··· Task material ···
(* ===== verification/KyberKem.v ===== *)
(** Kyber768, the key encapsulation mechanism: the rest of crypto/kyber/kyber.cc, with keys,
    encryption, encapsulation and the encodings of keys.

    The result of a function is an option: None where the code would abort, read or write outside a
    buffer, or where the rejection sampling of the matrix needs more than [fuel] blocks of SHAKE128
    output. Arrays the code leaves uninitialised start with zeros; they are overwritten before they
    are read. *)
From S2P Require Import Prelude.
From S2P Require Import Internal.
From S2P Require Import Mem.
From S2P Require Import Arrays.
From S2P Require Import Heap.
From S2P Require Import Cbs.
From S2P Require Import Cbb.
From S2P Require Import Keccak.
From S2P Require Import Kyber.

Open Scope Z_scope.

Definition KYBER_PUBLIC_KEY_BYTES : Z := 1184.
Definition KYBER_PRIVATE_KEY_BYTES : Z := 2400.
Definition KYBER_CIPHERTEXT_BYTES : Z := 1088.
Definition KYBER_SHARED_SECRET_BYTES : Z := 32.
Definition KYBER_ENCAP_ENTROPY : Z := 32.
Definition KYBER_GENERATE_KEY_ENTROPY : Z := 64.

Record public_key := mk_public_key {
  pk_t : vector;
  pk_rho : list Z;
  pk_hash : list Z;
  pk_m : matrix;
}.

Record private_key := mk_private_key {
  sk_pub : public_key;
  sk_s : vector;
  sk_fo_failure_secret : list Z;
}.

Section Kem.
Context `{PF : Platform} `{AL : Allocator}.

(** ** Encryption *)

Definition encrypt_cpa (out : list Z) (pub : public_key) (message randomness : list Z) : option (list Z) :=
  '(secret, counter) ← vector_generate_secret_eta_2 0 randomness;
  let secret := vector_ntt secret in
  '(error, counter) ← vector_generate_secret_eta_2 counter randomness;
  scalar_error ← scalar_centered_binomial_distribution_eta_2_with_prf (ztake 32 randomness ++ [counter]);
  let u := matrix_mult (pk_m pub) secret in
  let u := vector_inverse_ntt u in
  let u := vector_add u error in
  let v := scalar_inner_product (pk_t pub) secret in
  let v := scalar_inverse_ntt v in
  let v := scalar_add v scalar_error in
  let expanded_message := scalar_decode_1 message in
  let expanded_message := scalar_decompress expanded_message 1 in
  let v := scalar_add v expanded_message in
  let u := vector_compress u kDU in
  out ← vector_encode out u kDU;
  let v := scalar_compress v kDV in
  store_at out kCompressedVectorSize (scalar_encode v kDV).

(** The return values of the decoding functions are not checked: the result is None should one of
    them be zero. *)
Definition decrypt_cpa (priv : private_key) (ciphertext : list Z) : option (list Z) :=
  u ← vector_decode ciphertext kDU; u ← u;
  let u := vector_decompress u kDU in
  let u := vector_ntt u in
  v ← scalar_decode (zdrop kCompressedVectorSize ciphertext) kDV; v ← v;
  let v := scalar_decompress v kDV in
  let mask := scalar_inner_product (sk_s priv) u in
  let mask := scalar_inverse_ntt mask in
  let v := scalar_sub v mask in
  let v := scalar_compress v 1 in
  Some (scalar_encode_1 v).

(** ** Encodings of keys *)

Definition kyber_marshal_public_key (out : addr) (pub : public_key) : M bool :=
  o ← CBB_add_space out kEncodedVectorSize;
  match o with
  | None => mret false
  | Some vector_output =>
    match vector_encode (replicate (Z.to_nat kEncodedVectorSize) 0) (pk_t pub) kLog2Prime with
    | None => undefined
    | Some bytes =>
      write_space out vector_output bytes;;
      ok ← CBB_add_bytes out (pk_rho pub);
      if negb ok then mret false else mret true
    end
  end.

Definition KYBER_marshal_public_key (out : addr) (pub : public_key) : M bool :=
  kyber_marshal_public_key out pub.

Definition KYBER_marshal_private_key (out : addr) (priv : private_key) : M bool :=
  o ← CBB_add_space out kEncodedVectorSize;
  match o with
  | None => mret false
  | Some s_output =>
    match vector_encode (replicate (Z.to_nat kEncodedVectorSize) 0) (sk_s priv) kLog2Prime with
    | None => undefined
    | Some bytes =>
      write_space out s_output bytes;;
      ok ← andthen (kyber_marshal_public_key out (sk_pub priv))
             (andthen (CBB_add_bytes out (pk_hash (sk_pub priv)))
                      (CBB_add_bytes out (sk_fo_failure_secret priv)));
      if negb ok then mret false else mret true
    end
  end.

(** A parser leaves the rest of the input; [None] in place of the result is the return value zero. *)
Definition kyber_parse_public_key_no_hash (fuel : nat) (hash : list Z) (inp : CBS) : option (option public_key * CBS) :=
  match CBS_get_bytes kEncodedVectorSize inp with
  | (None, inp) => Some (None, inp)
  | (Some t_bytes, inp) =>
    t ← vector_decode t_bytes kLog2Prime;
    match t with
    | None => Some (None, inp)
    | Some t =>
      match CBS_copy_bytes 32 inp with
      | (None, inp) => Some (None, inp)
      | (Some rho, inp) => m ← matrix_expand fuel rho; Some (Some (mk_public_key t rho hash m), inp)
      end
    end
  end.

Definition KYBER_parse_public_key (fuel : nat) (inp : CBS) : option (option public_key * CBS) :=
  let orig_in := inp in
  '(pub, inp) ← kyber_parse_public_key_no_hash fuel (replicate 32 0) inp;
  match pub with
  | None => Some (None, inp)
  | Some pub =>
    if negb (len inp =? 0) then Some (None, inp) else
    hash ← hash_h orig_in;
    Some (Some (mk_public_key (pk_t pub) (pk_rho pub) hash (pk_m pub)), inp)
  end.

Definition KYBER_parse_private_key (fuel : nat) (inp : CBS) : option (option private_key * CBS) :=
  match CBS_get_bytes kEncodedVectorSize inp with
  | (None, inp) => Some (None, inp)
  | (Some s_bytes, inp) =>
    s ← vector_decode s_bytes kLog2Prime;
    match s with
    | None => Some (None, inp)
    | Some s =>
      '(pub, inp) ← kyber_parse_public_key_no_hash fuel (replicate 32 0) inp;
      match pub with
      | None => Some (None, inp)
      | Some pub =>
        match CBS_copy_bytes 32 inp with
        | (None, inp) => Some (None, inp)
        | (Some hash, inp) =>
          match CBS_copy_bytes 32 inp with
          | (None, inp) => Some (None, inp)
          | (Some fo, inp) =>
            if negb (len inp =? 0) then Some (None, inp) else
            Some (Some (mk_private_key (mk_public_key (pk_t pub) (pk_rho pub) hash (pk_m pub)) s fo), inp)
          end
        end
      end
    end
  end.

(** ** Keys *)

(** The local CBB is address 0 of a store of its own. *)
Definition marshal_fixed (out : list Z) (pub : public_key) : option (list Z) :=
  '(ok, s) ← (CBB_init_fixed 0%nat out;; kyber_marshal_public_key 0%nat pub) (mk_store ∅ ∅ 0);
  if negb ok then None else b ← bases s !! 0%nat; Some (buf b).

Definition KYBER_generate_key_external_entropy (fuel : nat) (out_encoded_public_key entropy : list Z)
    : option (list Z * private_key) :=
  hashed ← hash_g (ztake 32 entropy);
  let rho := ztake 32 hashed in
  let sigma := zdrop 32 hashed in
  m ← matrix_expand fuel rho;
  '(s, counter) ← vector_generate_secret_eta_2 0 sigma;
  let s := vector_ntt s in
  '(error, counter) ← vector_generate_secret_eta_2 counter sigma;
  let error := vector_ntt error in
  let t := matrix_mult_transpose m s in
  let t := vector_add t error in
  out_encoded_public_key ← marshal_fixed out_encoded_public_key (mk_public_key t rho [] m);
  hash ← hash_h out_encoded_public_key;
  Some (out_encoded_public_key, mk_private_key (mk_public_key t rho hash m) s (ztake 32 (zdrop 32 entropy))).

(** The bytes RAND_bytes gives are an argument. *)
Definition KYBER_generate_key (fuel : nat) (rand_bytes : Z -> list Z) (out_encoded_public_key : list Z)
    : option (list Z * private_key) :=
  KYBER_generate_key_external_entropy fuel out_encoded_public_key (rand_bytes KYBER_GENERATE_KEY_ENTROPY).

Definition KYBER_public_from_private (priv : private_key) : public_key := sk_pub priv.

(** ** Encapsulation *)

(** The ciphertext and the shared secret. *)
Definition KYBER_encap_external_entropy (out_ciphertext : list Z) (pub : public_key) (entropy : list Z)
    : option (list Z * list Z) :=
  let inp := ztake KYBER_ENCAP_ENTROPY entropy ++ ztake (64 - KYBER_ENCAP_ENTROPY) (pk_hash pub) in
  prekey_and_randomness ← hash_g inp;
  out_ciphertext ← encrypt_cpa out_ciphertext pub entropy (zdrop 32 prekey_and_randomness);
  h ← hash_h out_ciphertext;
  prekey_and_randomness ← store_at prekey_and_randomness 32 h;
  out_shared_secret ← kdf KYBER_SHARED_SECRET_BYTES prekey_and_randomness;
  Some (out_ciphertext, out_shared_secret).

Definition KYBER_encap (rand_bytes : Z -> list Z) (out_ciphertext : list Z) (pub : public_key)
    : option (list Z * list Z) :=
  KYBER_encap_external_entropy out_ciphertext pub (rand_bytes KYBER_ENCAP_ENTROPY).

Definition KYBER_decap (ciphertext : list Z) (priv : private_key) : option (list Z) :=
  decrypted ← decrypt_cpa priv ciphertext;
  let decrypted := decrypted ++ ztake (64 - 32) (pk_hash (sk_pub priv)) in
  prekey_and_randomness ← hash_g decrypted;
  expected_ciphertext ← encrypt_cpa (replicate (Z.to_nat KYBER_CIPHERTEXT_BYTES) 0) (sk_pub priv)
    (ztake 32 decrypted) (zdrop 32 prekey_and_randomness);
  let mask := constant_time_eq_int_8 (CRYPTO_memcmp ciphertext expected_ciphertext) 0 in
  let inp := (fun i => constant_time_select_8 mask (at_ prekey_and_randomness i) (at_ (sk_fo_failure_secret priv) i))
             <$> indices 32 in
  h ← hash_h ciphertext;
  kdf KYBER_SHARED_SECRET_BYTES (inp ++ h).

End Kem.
···
» Required work: The string "result" marks the lines to return from the material. Copy each one.

» Solution:
    The result of a function is an option: None where the code would abort, read or write outside a
(** The return values of the decoding functions are not checked: the result is None should one of
(** A parser leaves the rest of the input; [None] in place of the result is the return value zero. *)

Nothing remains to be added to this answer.